High-yield: Rituximab is now a first-line/preferred agent for primary (anti-PLA2R) membranous nephropathy. ACEi/ARB is the antiproteinuric backbone for all chronic glomerular disease.
Complications
- Thromboembolism — renal vein thrombosis (membranous), DVT, PE (loss of antithrombin III).
- Infection — spontaneous bacterial peritonitis, cellulitis; encapsulated organisms (loss of Ig).
- Hyperlipidaemia → accelerated atherosclerosis.
- Acute kidney injury (intravascular volume depletion, interstitial oedema).
- Protein malnutrition, vitamin-D deficiency (loss of binding proteins), iron-refractory anaemia (transferrin loss).
- Progression to CKD/ESRD — especially FSGS, membranous, diabetic.
Key differentials & "spot the lesion" pearls
- Child + selective proteinuria + steroid response → MCD.
- Adult / African ancestry + steroid resistance + segmental scarring → FSGS. HIV → collapsing variant.
- Older adult + subepithelial spikes + anti-PLA2R → membranous. Screen for malignancy if elderly.
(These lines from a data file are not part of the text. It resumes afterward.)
Definition reveal_to_target_multi x (targets : gmap K N) :
    option (KeychainTxOutIndex K * KeychainChangeSet) :=
  '(x, cs) ← try_fold (λ acc p,
      '(x, cs, _) ← reveal_to_target_into acc.1 acc.2 p.1 p.2; Some (x, cs))
    (x, KeychainChangeSet_default) (map_iter targets);
  Some (empty_stage_into_changeset x cs).

Definition last_revealed_index x keychain : option N :=
  did ← keychain_to_descriptor_id x !! keychain; last_revealed x !! did.

Definition last_revealed_indices `{HashOrder} x : gmap K N :=
  foldl (λ m p, match descriptor_id_to_keychain x !! p.1 with
                | Some keychain => <[keychain := p.2]> m
                | None => m
                end) ∅ (hash_map_iter (last_revealed x)).

(** ** Revealed and unused scripts *)

(** A keychain range as a range of scripts. *)
Definition map_to_inner_bounds (bound : KeyRange K) : KeyRange (K * N) :=
  mkKeyRange
    (match start_bound bound with
     | KIncluded keychain => KIncluded (keychain, 0)
     | KExcluded keychain => KExcluded (keychain, U32_MAX)
     | KUnbounded => KUnbounded
     end)
    (match end_bound bound with
     | KIncluded keychain => KIncluded (keychain, U32_MAX)
     | KExcluded keychain => KExcluded (keychain, 0)
     | KUnbounded => KUnbounded
     end).

(** The loop [while current_keychain?.0 < keychain]; the head of the list is
    the current keychain, and an empty list ends the iteration. *)
Fixpoint skip_keychains keychain (current : list (K * option N)) : list (K * option N) :=
  match current with
  | [] => []
  | c :: rest => if bool_decide (tlt c.1 keychain) then skip_keychains keychain rest else current
  end.

(** [Some(index) <= last_revealed] *)
Definition is_revealed (index : N) (last_revealed : option N) : bool :=
  match last_revealed with Some l => index <=? l | None => false end.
- Tram-track + low C3 → MPGN.
- Congo-red apple-green + myeloma → amyloid.
- Long-standing diabetic + KW nodules + retinopathy → diabetic nephropathy.
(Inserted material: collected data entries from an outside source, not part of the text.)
(** A fold over a map that changes one key at a time. *)
Lemma fold_map_iter {V W} (f : gmap N W → N * V → gmap N W) (g : option W → option V → option W) m' m :
  (∀ m k v k', f m (k, v) !! k' = if decide (k' = k) then g (m !! k) (Some v) else m !! k') →
  (∀ o, g o None = o) →
  ∀ k, foldl f m (map_iter m') !! k = g (m !! k) (m' !! k).
Proof.
  intros Hf Hnone k.
  assert (∀ l m, NoDup l.*1 → foldl f m l !! k = g (m !! k) ((list_to_map l : gmap N V) !! k)) as Hall.
  { clear m m'. induction l as [|[k' v] l IH]; intros m Hnd; cbn [foldl list_to_map foldr fmap list_fmap fst] in *.
    - by rewrite lookup_empty, Hnone.
    - apply NoDup_cons in Hnd as [Hnin Hnd]. rewrite IH by done. cbn [list_to_map foldr]. rewrite Hf.
      cbn [fst snd]. case_decide as Hk.
      + subst k'. rewrite lookup_insert_eq. rewrite (not_elem_of_list_to_map_1 l k) by done.
        by rewrite Hnone.
      + by rewrite lookup_insert_ne by done. }
  rewrite Hall by apply NoDup_map_iter. by rewrite list_to_map_map_iter.
Qed.

Lemma merged_last_revealed a b k :
  kcs_last_revealed (merge a b) !! k =
  union_with (λ i j, Some (N.max i j)) (kcs_last_revealed a !! k) (kcs_last_revealed b !! k).
Proof.
  cbn [merge KeychainChangeSet_merge keychain_changeset_merge kcs_last_revealed].
  apply (fold_map_iter _ (union_with (λ i j, Some (N.max i j)))).
  - intros m k0 v k'. unfold merge_last_revealed. cbn [fst snd].
    destruct (m !! k0) as [old|] eqn:Hold.
    + destruct (N.ltb_spec old v); cbn iota; case_decide as Hk; subst.
      * rewrite lookup_insert_eq. cbn. f_equal. lia.
      * by rewrite lookup_insert_ne by done.
      * rewrite Hold. cbn. f_equal. lia.
      * done.
    + case_decide; subst; [by rewrite lookup_insert_eq|by rewrite lookup_insert_ne by done].
  - by intros [?|].
Qed.

Definition extended (a b : option (gmap N Script)) : option (gmap N Script) :=
  match b with Some b => Some (b ∪ default ∅ a) | None => a end.

Lemma extend_cache_fold (c c' : gmap DescriptorId (gmap N Script)) k :
  foldl extend_cache c (map_iter c') !! k = extended (c !! k) (c' !! k).
Proof.
  apply (fold_map_iter _ extended).
  - intros m k0 v k'. unfold extend_cache. cbn [fst snd].
    case_decide; subst; [by rewrite lookup_insert_eq|by rewrite lookup_insert_ne by done].
  - done.
Qed.

Lemma merged_spk_cache a b k :
  kcs_spk_cache (merge a b) !! k = extended (kcs_spk_cache a !! k) (kcs_spk_cache b !! k).
Proof. apply extend_cache_fold. Qed.

Lemma keychain_changeset_ext a b :
  (∀ k, kcs_last_revealed a !! k = kcs_last_revealed b !! k) →
  (∀ k, kcs_spk_cache a !! k = kcs_spk_cache b !! k) → a = b.
Proof. destruct a, b; cbn. intros Hl Hc. f_equal; by apply map_eq. Qed.

#[export] Instance KeychainChangeSet_laws : MergeLaws KeychainChangeSet.
Proof.
  split.
  - intros [l c]. cbn. rewrite andb_true_iff, !bool_decide_eq_true. unfold KeychainChangeSet_default.
    split; [intros [-> ->]; done|by intros [= -> ->]].
  - intros b. apply keychain_changeset_ext; intros k;
      rewrite ?merged_last_revealed, ?merged_spk_cache; cbn; rewrite lookup_empty.
    + by destruct (_ !! k).
    + destruct (kcs_spk_cache b !! k); [|done]. cbn. by rewrite map_union_empty.
  - intros a. apply keychain_changeset_ext; intros k;
      rewrite ?merged_last_revealed, ?merged_spk_cache; cbn; rewrite lookup_empty; [|done].
    by destruct (_ !! k).
  - intros a b c. apply keychain_changeset_ext; intros k; rewrite ?merged_last_revealed, ?merged_spk_cache.
    + destruct (kcs_last_revealed a !! k), (kcs_last_revealed b !! k), (kcs_last_revealed c !! k);
        cbn; f_equal; lia.
    + destruct (kcs_spk_cache a !! k), (kcs_spk_cache b !! k), (kcs_spk_cache c !! k); cbn;
        rewrite ?map_union_empty; try done; by rewrite (assoc_L (∪)).
Qed.
End changeset.

(** ** The descriptors of a wallet

    No two of them derive the same script, as the documentation asks of the
    caller, nor have the same id; and none needs hardened derivation. *)
Class DistinctDescriptors `{Descriptors} (family : Descriptor → Prop) : Prop := {
  family_derivable : ∀ d, family d → derivable d;
  family_distinct : ∀ d d' i i' s, family d → family d' → has_index d i → has_index d' i' →
    derived_spk d i = Some s → derived_spk d' i' = Some s → d = d' ∧ i = i';
  family_ids : ∀ d d' did, family d → family d' →
    descriptor_id d = Some did → descriptor_id d' = Some did → d = d';
}.

Section invariant.
Context `{BitcoinLaws, !Scripts, !Descriptors} {K : Type} `{Countable K} `{!TotalOrd K}.
Context (family : Descriptor → Prop) `{!DistinctDescriptors family}.
Implicit Types (x : KeychainTxOutIndex K) (keychain : K) (did : DescriptorId) (d : Descriptor).

(** The script is derived at the index of the keychain. *)
Definition derived_at x (ki : K * N) (s : Script) : Prop :=
  ∃ d, get_descriptor x ki.1 = Some d ∧ has_index d ki.2 ∧ derived_spk d ki.2 = Some s.

(** The scripts stored of the keychain are those of the first [n] indices. *)
Definition stored x keychain (n : N) : Prop :=
  ∀ i, is_Some (spks (inner x) !! (keychain, i)) ↔ i < n.

(** The revealed index is one of the descriptor's, and not the very last. *)
Definition revealed_ok did (i : N) : Prop :=
  i < BIP32_MAX_INDEX ∧ ∀ d, family d → descriptor_id d = Some did → has_wildcard d = false → i = 0.

(** Cached scripts are the ones derived. *)
Definition cache_ok (cache : gmap DescriptorId (gmap N Script)) : Prop :=
  ∀ d did c i s, family d → descriptor_id d = Some did → cache !! did = Some c → c !! i = Some s →
    derived_spk d i = Some s.

(** Staged scripts are in the cache. *)
Definition staged_ok (cache : gmap DescriptorId (gmap N Script))
    (stage : gmap DescriptorId (list (N * Script))) : Prop :=
  ∀ did l, stage !! did = Some l → ∃ c, cache !! did = Some c ∧ ∀ p, p ∈ l → c !! p.1 = Some p.2.

(** What holds also while scripts are being added. *)
Record keychain_base x : Prop := {
  kb_inner : spk_ok (inner x);
  kb_bijection : ∀ k did, keychain_to_descriptor_id x !! k = Some did ↔
    descriptor_id_to_keychain x !! did = Some k;
  kb_descriptors : ∀ k did, keychain_to_descriptor_id x !! k = Some did →
    ∃ d, descriptors x !! did = Some d ∧ descriptor_id d = Some did ∧ family d;
  kb_indices : ∀ s ki, spk_indices (inner x) !! s = Some ki → derived_at x ki s;
  kb_revealed : ∀ did i, last_revealed x !! did = Some i → revealed_ok did i;
  kb_lookahead : lookahead x < 2 ^ 31;
  kb_cache : cache_ok (spk_cache x);
  kb_stage : staged_ok (spk_cache x) (spk_cache_stage x);
  kb_stored : ∀ k did, keychain_to_descriptor_id x !! k = Some did → ∃ n, stored x k n;
}.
High-yield: Hodgkin lymphoma → MCD; solid tumours → membranous. Memorise this malignancy-association split.
Recently asked / exam angle
- EM correlation MCQs are perennial: "Diffuse foot-process effacement with normal LM and negative IF" → MCD; "subepithelial deposits with spikes" → membranous; "subendothelial deposits + tram-tracking" → MPGN-I.
- Anti-PLA2R as the antibody for primary membranous — repeatedly tested image/marker question.
- HIV → collapsing FSGS, and obesity → secondary FSGS.
- Renal vein thrombosis ↔ membranous association.
- Steroid responsiveness pattern: MCD (responsive) vs FSGS (resistant) is a favourite "best answer" distractor set.
- Congo red apple-green birefringence and fibril diameter (8–12 nm) for amyloid.
- Kimmelstiel-Wilson nodules and microalbuminuria as earliest diabetic marker.
- Silver-stain "spike and dome" image identification for membranous nephropathy.
Rapid revision
- Nephrotic syndrome = proteinuria > 3.5 g/day + albumin < 3 g/dL + oedema + hyperlipidaemia/lipiduria.
- RBC casts → nephritic, not nephrotic.
- MCD = commonest in children, normal LM, negative IF, foot-process effacement on EM, steroid-responsive; linked to Hodgkin lymphoma & NSAIDs.
- FSGS = commonest in adults; HIV (collapsing), obesity, APOL1; steroid-resistant; recurs post-transplant.
- Membranous = subepithelial deposits, "spike and dome," granular IgG/C3, anti-PLA2R; commonest cause of renal vein thrombosis.
- Membranous causes: HBV, drugs (penicillamine/gold), solid tumours, SLE class V.
- MPGN = tram-track GBM; type I subendothelial (HCV); dense deposit disease → C3 nephritic factor, low C3.
- Amyloid = Congo red apple-green birefringence, 8–12 nm fibrils; AL (myeloma) / AA (chronic inflammation).
- Diabetic nephropathy = Kimmelstiel-Wilson nodules; earliest sign microalbuminuria.
- Deposit sites — Subepithelial = membranous; subendothelial = MPGN/lupus; intramembranous = dense deposit disease.
- DOC: MCD → prednisolone; primary membranous → rituximab / Ponticelli; all → ACEi/ARB for proteinuria.
- Biopsy with EM is the gold standard to subtype; children with typical disease are treated empirically without biopsy.